(REQUIREMENT)
In the records below, find the line with "[Hl _]. f_equal. lia." and the line with "intros id a'."; return exactly those lines and every line between them.

(INFORMATION GIVEN)

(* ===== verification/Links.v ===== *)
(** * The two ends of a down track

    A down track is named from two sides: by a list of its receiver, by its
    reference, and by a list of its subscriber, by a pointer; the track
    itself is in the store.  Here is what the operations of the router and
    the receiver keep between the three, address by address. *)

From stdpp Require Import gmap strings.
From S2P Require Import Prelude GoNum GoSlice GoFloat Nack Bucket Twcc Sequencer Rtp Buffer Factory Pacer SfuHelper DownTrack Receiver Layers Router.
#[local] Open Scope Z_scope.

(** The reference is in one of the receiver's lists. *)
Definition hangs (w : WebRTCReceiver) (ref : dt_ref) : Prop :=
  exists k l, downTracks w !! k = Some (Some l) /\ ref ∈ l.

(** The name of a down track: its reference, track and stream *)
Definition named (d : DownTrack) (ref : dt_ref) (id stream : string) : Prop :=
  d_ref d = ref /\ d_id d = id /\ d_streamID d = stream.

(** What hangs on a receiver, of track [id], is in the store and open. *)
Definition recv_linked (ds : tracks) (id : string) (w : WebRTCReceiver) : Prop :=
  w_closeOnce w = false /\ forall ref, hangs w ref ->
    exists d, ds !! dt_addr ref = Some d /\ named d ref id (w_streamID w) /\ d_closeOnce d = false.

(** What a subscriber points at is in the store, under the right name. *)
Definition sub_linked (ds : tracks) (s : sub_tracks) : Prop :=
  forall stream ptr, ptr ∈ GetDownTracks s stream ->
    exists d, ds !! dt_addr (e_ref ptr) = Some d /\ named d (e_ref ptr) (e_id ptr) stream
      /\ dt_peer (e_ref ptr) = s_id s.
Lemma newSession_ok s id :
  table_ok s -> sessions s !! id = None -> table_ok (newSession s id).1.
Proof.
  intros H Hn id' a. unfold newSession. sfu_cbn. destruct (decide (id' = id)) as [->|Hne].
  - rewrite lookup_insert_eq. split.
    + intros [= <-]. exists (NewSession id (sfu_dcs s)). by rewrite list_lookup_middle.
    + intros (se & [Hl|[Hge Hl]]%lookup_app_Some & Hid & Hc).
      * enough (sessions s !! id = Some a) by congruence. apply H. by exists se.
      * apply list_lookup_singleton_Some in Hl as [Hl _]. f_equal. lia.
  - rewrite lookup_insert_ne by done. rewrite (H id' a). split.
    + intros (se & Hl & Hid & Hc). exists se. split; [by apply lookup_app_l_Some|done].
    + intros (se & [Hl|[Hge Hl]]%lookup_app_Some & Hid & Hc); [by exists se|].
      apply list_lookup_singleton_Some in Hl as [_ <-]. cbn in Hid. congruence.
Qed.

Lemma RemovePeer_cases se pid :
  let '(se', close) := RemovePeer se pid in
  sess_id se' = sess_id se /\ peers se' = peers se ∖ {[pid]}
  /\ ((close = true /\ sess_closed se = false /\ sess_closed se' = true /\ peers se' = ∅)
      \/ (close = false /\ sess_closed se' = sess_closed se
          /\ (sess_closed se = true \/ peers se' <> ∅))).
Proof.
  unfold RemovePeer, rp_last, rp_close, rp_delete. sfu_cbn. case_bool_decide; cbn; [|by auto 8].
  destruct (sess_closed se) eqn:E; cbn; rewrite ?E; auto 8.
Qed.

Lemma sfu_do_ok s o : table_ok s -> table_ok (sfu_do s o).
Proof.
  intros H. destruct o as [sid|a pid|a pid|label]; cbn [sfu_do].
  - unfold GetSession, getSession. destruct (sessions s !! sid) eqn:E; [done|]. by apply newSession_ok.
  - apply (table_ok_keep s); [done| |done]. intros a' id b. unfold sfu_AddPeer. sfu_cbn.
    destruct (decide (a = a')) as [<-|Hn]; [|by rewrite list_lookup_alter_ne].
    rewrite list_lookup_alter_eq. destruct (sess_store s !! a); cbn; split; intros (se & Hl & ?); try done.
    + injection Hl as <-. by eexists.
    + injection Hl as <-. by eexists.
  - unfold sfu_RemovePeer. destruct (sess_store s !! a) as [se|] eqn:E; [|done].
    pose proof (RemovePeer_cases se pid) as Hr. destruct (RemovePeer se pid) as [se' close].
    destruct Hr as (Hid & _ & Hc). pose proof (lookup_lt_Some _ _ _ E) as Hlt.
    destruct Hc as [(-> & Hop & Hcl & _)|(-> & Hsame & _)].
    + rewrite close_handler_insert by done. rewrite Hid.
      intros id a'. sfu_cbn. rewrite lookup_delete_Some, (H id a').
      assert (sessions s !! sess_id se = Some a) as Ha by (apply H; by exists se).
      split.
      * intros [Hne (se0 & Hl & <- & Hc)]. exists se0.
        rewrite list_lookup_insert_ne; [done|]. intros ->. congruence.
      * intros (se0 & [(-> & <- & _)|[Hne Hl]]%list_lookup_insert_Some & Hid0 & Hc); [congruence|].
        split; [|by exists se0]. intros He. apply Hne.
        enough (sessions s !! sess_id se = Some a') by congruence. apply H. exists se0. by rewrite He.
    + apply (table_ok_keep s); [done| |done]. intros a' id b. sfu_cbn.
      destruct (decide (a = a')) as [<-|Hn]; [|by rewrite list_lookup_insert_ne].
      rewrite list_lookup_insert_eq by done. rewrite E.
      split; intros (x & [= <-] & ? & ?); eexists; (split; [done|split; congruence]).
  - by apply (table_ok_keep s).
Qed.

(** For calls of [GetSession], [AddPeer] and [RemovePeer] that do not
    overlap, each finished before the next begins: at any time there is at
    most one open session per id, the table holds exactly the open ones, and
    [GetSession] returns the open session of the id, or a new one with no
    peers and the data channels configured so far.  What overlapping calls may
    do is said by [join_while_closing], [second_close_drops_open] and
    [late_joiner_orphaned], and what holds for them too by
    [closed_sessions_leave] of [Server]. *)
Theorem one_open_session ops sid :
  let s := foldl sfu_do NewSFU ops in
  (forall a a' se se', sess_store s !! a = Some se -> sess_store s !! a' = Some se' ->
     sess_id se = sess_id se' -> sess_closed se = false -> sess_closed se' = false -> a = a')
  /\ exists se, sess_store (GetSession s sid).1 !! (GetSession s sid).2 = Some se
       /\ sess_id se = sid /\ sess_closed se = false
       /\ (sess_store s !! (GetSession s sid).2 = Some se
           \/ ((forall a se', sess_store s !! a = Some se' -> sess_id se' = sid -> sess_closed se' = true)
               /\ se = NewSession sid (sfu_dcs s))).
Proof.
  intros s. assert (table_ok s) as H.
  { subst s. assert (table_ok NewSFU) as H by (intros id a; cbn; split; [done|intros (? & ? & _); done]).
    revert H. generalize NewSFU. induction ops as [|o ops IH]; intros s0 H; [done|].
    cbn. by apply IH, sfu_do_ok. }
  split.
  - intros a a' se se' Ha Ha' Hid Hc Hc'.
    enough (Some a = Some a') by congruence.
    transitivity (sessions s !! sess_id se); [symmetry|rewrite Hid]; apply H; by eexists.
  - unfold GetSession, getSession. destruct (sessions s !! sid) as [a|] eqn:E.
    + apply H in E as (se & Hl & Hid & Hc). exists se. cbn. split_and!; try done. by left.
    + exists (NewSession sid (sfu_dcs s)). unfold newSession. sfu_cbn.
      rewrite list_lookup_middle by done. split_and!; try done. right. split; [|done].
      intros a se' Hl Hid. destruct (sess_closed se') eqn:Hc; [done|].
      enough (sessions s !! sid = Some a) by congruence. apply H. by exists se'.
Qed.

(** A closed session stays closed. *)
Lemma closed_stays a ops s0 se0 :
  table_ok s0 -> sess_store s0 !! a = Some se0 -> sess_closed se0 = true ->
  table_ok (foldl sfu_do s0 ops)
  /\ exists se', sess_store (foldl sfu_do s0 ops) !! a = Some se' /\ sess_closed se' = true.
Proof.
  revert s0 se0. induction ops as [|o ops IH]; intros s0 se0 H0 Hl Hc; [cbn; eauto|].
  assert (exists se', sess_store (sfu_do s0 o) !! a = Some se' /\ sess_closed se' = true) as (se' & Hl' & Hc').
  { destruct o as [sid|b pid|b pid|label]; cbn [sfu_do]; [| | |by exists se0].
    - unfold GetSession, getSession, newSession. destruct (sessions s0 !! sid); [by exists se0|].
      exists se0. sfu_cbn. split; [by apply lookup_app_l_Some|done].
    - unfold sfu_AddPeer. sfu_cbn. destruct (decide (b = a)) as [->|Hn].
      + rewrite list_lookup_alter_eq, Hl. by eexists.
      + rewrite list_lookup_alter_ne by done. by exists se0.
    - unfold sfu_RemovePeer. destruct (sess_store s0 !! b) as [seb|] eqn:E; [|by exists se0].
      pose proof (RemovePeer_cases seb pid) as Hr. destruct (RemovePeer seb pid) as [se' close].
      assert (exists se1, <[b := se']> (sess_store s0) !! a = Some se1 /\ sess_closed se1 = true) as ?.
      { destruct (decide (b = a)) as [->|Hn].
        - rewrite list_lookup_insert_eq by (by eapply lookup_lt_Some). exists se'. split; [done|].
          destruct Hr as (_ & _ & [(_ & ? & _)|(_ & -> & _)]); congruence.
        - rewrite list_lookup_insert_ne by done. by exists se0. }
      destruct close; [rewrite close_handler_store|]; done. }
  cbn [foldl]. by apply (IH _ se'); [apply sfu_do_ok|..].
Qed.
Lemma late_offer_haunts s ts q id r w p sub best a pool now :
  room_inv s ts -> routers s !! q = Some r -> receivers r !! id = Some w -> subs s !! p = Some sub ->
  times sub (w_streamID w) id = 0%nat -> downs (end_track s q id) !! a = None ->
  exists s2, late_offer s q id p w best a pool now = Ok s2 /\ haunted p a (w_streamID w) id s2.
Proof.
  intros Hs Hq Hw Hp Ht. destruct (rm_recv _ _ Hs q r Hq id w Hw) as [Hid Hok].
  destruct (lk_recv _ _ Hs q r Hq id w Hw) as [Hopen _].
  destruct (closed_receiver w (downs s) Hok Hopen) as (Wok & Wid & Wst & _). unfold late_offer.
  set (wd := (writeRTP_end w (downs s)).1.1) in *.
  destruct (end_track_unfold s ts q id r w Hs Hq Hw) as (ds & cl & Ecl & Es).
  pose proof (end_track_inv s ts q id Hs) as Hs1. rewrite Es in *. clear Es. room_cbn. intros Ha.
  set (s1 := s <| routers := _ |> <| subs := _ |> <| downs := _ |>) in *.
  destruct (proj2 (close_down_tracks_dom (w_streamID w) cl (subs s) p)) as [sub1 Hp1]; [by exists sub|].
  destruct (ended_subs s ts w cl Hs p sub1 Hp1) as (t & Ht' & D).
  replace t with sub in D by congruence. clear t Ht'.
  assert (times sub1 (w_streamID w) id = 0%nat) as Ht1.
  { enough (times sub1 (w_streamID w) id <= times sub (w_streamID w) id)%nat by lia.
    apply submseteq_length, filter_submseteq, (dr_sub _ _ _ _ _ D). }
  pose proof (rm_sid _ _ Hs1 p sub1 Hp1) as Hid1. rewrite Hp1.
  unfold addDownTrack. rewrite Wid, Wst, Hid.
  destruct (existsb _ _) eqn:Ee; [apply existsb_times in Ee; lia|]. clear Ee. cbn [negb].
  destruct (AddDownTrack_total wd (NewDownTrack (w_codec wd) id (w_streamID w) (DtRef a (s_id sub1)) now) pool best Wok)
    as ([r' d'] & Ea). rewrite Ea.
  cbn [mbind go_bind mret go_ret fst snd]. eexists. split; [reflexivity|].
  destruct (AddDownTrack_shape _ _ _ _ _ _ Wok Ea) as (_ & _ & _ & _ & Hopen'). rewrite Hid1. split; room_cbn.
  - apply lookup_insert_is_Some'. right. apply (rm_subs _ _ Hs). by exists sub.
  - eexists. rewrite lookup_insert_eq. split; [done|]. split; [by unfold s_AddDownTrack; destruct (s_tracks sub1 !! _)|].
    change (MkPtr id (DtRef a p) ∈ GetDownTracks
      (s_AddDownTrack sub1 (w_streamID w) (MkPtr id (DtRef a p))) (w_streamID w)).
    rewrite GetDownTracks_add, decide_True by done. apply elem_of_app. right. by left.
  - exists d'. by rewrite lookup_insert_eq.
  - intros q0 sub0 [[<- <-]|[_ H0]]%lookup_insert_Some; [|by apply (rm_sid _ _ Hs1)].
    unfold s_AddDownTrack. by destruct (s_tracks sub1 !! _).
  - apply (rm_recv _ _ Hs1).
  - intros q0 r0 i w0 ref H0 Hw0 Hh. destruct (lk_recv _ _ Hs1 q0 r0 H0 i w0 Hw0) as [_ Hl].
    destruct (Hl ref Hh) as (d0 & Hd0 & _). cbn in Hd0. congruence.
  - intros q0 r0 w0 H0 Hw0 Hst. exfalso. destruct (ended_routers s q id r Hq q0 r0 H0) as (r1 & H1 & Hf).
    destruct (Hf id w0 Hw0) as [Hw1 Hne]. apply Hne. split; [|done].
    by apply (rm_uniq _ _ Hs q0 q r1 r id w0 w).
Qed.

(TASK ANSWER)
      * apply list_lookup_singleton_Some in Hl as [Hl _]. f_equal. lia.
  - rewrite lookup_insert_ne by done. rewrite (H id' a). split.
    + intros (se & Hl & Hid & Hc). exists se. split; [by apply lookup_app_l_Some|done].
    + intros (se & [Hl|[Hge Hl]]%lookup_app_Some & Hid & Hc); [by exists se|].
      apply list_lookup_singleton_Some in Hl as [_ <-]. cbn in Hid. congruence.
Qed.

Lemma RemovePeer_cases se pid :
  let '(se', close) := RemovePeer se pid in
  sess_id se' = sess_id se /\ peers se' = peers se ∖ {[pid]}
  /\ ((close = true /\ sess_closed se = false /\ sess_closed se' = true /\ peers se' = ∅)
      \/ (close = false /\ sess_closed se' = sess_closed se
          /\ (sess_closed se = true \/ peers se' <> ∅))).
Proof.
  unfold RemovePeer, rp_last, rp_close, rp_delete. sfu_cbn. case_bool_decide; cbn; [|by auto 8].
  destruct (sess_closed se) eqn:E; cbn; rewrite ?E; auto 8.
Qed.

Lemma sfu_do_ok s o : table_ok s -> table_ok (sfu_do s o).
Proof.
  intros H. destruct o as [sid|a pid|a pid|label]; cbn [sfu_do].
  - unfold GetSession, getSession. destruct (sessions s !! sid) eqn:E; [done|]. by apply newSession_ok.
  - apply (table_ok_keep s); [done| |done]. intros a' id b. unfold sfu_AddPeer. sfu_cbn.
    destruct (decide (a = a')) as [<-|Hn]; [|by rewrite list_lookup_alter_ne].
    rewrite list_lookup_alter_eq. destruct (sess_store s !! a); cbn; split; intros (se & Hl & ?); try done.
    + injection Hl as <-. by eexists.
    + injection Hl as <-. by eexists.
  - unfold sfu_RemovePeer. destruct (sess_store s !! a) as [se|] eqn:E; [|done].
    pose proof (RemovePeer_cases se pid) as Hr. destruct (RemovePeer se pid) as [se' close].
    destruct Hr as (Hid & _ & Hc). pose proof (lookup_lt_Some _ _ _ E) as Hlt.
    destruct Hc as [(-> & Hop & Hcl & _)|(-> & Hsame & _)].
    + rewrite close_handler_insert by done. rewrite Hid.
      intros id a'. sfu_cbn. rewrite lookup_delete_Some, (H id a').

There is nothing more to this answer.